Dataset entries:
(** C31: [addChunk(begin,end)] of a range whose whole pages are not yet known to
    the allocator succeeds and adds exactly the pages between the two addresses
    rounded down to 4 KiB to the free memory, merging them with the free runs
    they touch; the memory in use is unchanged and the allocator stays well
    formed. *)
Theorem addChunk_correct s F U b e :
  Wf s F U → 0 ≤ b ≤ e → e < 4294967296 → (length (F ++ U) < MaxNumSeg)%nat →
  (∀ a, in_pages b e a → ¬ covers s (F ++ U) a) →
  ∃ s' F', addChunk s b e = Ok s' ∧ Wf s' F' U ∧
    (∀ a, covers s' F' a ↔ covers s F a ∨ in_pages b e a) ∧
    (∀ a, covers s' U a ↔ covers s U a) ∧ (length F' ≤ S (length F))%nat.
Proof. apply addChunk_spec. Qed.

(** ** [freeChunk] *)

Lemma freeChunk_loop_found fuel s P R p R' addr :
  chain (nxt s) (seg_used s) (P ++ R ++ p :: R') → (∀ j, j ∈ R → begin (sg s j) ≠ addr) →
  begin (sg s p) = addr → (length R < fuel)%nat →
  freeChunk_loop fuel s (loc_after P) addr =
    addChunk_seg (assign s HUsed (loc_after (P ++ R)) (np (sg s p))) p.
Proof.
  revert P R; induction fuel as [|fuel IH]; intros P R Hch Hne Hp Hf; [lia|].
  cbn [freeChunk_loop]. rewrite (deref_after s HUsed P _ Hch).
  destruct R as [|c R]; cbn [head app].
  - rewrite Hp, Z.eqb_refl, app_nil_r. done.
  - pose proof (Hne c (list_elem_of_here _ _)). split_if; [done|].
    rewrite <-(loc_after_snoc P c), (IH (P ++ [c]) R), <-app_assoc; try done.
    + by rewrite <-app_assoc.
    + intros j Hj. apply Hne. by right.
    + cbn in Hf. lia.
Qed.

Lemma freeChunk_loop_none fuel s P R addr :
  chain (nxt s) (seg_used s) (P ++ R) → (∀ j, j ∈ R → begin (sg s j) ≠ addr) →
  (length R < fuel)%nat →
  freeChunk_loop fuel s (loc_after P) addr = Panic "PFAallocator::Ivalid Chunk freed".
Proof.
  revert P R; induction fuel as [|fuel IH]; intros P R Hch Hne Hf; [lia|].
  cbn [freeChunk_loop]. rewrite (deref_after s HUsed P _ Hch).
  destruct R as [|c R]; cbn [head]; [done|].
  pose proof (Hne c (list_elem_of_here _ _)). split_if; [done|].
  rewrite <-(loc_after_snoc P c). apply (IH _ R); [by rewrite <-app_assoc| |cbn in Hf; lia].
  intros j Hj. apply Hne. by right.
Qed.

(** freeing the run that is last in the list of runs in use moves exactly
    its addresses from the memory in use to the free memory and leaves the
    allocator well formed. *)
Theorem freeChunk_last_correct s F P p :
  Wf s F (P ++ [p]) → (∀ j, j ∈ P → begin (sg s j) ≠ begin (sg s p)) →
  ∃ s' F', freeChunk s (begin (sg s p)) = Ok s' ∧ Wf s' F' P ∧
    (∀ a, covers s' F' a ↔ covers s F a ∨ owns s p a) ∧
    (∀ a, covers s' P a ↔ covers s P a).
Proof.
  intros HW Hne. pose proof (wf_held _ _ _ HW) as HH. pose proof (wf_nodup _ _ _ HW) as Hnd.
  pose proof (wf_walk _ _ _ HW) as [_ Hw]. rewrite length_app in Hw; cbn in Hw.
  unfold freeChunk. rewrite (freeChunk_loop_found walk_fuel s [] P p []); try done;
    [|apply HW|lia].
  cbn [app]. fold (nxt s p).
  assert (HnF : ∀ x, x ∈ F → x ∉ P).
  { apply NoDup_app in Hnd as (_ & Hd & _). intros x Hx HxP. apply (Hd x Hx). set_solver. }
  assert (HpP : p ∉ P).
  { apply NoDup_app in Hnd as (_ & _ & (_ & Hd & _)%NoDup_app). intros Hp. apply (Hd p Hp). by left. }
  destruct (assign_unlink s HUsed P [] p) as [Hc Hn].
  { apply HW. }
  { intros x Hx. rewrite (held_len _ _ HH). apply (held_range _ _ HH). set_solver. }
  pose proof (same_data_assign s HUsed (loc_after P) (nxt s p)) as Hsd.
  pose proof (headp_assign_other s HUsed HFree (loc_after P) (nxt s p)) as Hhf.
  set (s1 := assign _ _ _ _) in *. clearbody s1. rewrite app_nil_r in Hc. cbn [headp] in *.
  assert (E : F ++ P ++ [p] ≡ₚ p :: F ++ P).
  { rewrite app_assoc. symmetry. apply Permutation_cons_append. }
  destruct (addChunk_seg_ok s1 p F P) as (s' & Ea & F' & HW' & HF & HU & _).
  { constructor; [|by rewrite <-E|rewrite Hhf by done|done].
    - eapply held_same_data; [exact Hsd|]. eapply held_perm; [|exact HH]. intros j. by rewrite E.
    - eapply lseg_ext; [|apply HW]. intros x Hx. apply Hn. by apply HnF. }
  { rewrite Hn by done. by apply (lseg_snoc (nxt s) (seg_used s) None P p), HW. }
  exists s', F'. split_and!; [done|done|..]; intros a.
  - rewrite HF, (covers_same_data s s1) by exact Hsd. unfold owns at 1.
    destruct Hsd as [_ Hsd]. destruct (Hsd p) as (_ & -> & ->). done.
  - by rewrite HU, (covers_same_data s s1) by exact Hsd.
Qed.

(** requests that cannot be served end in [panic]: an allocation larger than
    every free run, and the release of an address that no run in use starts at. *)
Theorem invalid_requests_panic s F U m addr :
  Wf s F U → (length (F ++ U) < MaxNumSeg)%nat →
  (∀ i, i ∈ F → blocks (sg s i) < m) → (∀ j, j ∈ U → begin (sg s j) ≠ addr) →
  allocChunk s m = Panic "PFAallocator::cannot allocate segment" ∧
  freeChunk s addr = Panic "PFAallocator::Ivalid Chunk freed".
Proof.
  intros HW Hspare Hm Hne. pose proof (wf_held _ _ _ HW) as HH.
  pose proof (wf_walk _ _ _ HW) as [Hwf Hwu]. split.
  - destruct (getSeg_ok s _ HH Hspare) as (u & Eg & Hul & Hu).
    unfold allocChunk. rewrite Eg. cbn [mbind res_bind].
    assert (Hs0 : ∀ j, j ∈ F → sg (upd_seg s u (set_free false)) j = sg s j).
    { intros j Hj. rewrite sg_upd by (by rewrite (held_len _ _ HH)).
      rewrite decide_False; [done|]. intros ->. apply Hu, elem_of_app. by left. }
    apply (allocChunk_loop_none walk_fuel _ [] F); [|intros i Hi; rewrite Hs0; auto|done].
    eapply lseg_ext; [|apply HW]. intros x Hx. unfold nxt. by rewrite Hs0.
  - apply (freeChunk_loop_none walk_fuel s [] U); [apply HW|done..].
Qed.

(** ** Concrete states *)

(** The state after [addChunk(0x100000,0x105000)] and [allocChunk(1)]. *)
Definition ex : state :=
  mkState ([mkSeg false 1052672 4 None; mkSeg false 1048576 1 None] ++
           replicate 126 (mkSeg true 0 0 None)) (Some 0%nat) (Some 1%nat).

Example ex_reached :
  (s ← addChunk PFAllocator_new 1048576 1069056; allocChunk s 1) = Ok (1048576, ex).
Proof. vm_compute. reflexivity. Qed.

Lemma sg_ex_tail i : (2 ≤ i < MaxNumSeg)%nat → sg ex i = mkSeg true 0 0 None.
Proof.
  intros Hi. unfold sg, ex; cbn [segs]. rewrite lookup_app_r by (cbn; lia).
  rewrite lookup_replicate_2; [done|]. cbn. unfold MaxNumSeg in Hi. lia.
Qed.

Lemma wf_ex : Wf ex [0%nat] [1%nat].
Proof.
  assert (H01 : ∀ i, i ∈ [0%nat; 1%nat] ↔ i = 0%nat ∨ i = 1%nat) by (intros; set_solver).
  constructor; [|done|done|by apply (bool_decide_unpack _); vm_compute].
  constructor; cbn [app].
  - done.
  - intros i [-> | ->]%H01; unfold MaxNumSeg; lia.
  - intros [|[|i]] Hi; [split; set_solver..|]. rewrite sg_ex_tail by lia. cbn.
    split; [|done]. intros _. rewrite H01. lia.
  - intros i [-> | ->]%H01; unfold seg_ok, sg, ex, ChunkSize; cbn; split_and!; lia || reflexivity.
  - intros i j a [-> | ->]%H01 [-> | ->]%H01; unfold owns, sg, ex, ChunkSize; cbn; lia.
Qed.

Lemma ex_covers a : covers ex ([0%nat] ++ [1%nat]) a ↔ 1048576 ≤ a < 1069056.
Proof.
  cbn [app]. rewrite !covers_cons. unfold covers, owns, sg, ex, ChunkSize; cbn.
  setoid_rewrite elem_of_nil. split; [intros [?|[?|(? & [] & _)]]; lia|lia].
Qed.

Lemma allocChunk_correct_witness :
  ∃ addr s' F' U', allocChunk ex 3 = Ok (addr, s') ∧ Wf s' F' U' ∧ addr `mod` ChunkSize = 0.
Proof.
  destruct (allocChunk_correct ex [0%nat] [1%nat] 3) as (addr & s' & F' & U' & H1 & H2 & H3 & _).
  - exact wf_ex.
  - lia.
  - exists 0%nat. split; [by left|]. unfold sg, ex; cbn. lia.
  - cbn. unfold MaxNumSeg. lia.
  - exists addr, s', F', U'. done.
Defined.

Lemma addChunk_correct_witness :
  ∃ s' F', addChunk ex 1069056 1073152 = Ok s' ∧ Wf s' F' [1%nat].
Proof.
  destruct (addChunk_correct ex [0%nat] [1%nat] 1069056 1073152) as (s' & F' & H1 & H2 & _).
  - exact wf_ex.
  - lia.
  - lia.
  - cbn. unfold MaxNumSeg. lia.
  - intros a Ha. rewrite ex_covers. change (1069056 ≤ a < 1073152) in Ha. lia.
  - exists s', F'. done.
Defined.

Lemma freeChunk_last_correct_witness :
  ∃ s' F', freeChunk ex 1048576 = Ok s' ∧ Wf s' F' [].
Proof.
  destruct (freeChunk_last_correct ex [0%nat] [] 1%nat) as (s' & F' & H1 & H2 & _).
  - exact wf_ex.
  - intros j Hj. by apply elem_of_nil in Hj.
  - exists s', F'. done.
Defined.

Lemma invalid_requests_panic_witness :
  allocChunk ex 5 = Panic "PFAallocator::cannot allocate segment" ∧
  freeChunk ex 4096 = Panic "PFAallocator::Ivalid Chunk freed".
Proof.
  apply (invalid_requests_panic ex [0%nat] [1%nat] 5 4096).
  - exact wf_ex.
  - cbn. unfold MaxNumSeg. lia.
  - intros i ->%list_elem_of_singleton. unfold sg, ex; cbn. lia.
  - intros i ->%list_elem_of_singleton. unfold sg, ex; cbn. lia.
Defined.

(** ** Runs that break the lists *)

(** [freeChunk] leaves [np] of the freed segment as it was in the list of
    runs in use, so freeing a run that is not last in that list links runs in use
    into the free list: after three one-page allocations and the release of the
    first page, the second allocation from then on returns a page that is still
    in use. *)
Theorem freeChunk_keeps_np_double_allocation :
  (s ← addChunk PFAllocator_new 1048576 1060864;
   '(a, s) ← allocChunk s 1; '(b, s) ← allocChunk s 1; '(c, s) ← allocChunk s 1;
   s ← freeChunk s a;
   '(d, s) ← allocChunk s 1; '(e, s) ← allocChunk s 1;
   Ok (a, b, c, d, e)) = Ok (1048576, 1052672, 1056768, 1048576, 1052672).
Proof. vm_compute. reflexivity. Qed.

(** [removeChunk] of a range that lies above a free run does not leave that
    run alone: its end is moved up to the start of the removed range, so memory
    that was never added (here the pages from 0x9f000 to 0x100000, the video
    memory and BIOS) becomes free; and a run that lies inside the removed range
    is not removed. *)
Theorem removeChunk_extends_lower_run :
  (s1 ← addChunk PFAllocator_new 0 651264; s2 ← removeChunk s1 1048576 2097152;
   Ok (seg_free s2, blocks (sg s1 0), blocks (sg s2 0))) = Ok (Some 0%nat, 159, 256) ∧
  (s1 ← addChunk PFAllocator_new 1048576 1052672; s2 ← removeChunk s1 1048576 1052672;
   Ok (seg_free s2, begin (sg s2 0), blocks (sg s2 0))) = Ok (Some 0%nat, 1048576, 1).
Proof. split; vm_compute; reflexivity. Qed.

End PFAllocator.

WHAT THE EXERCISE ASKS: Count each line above in which the string "true" appears, then state only the total.

WORKED SOLUTION: 2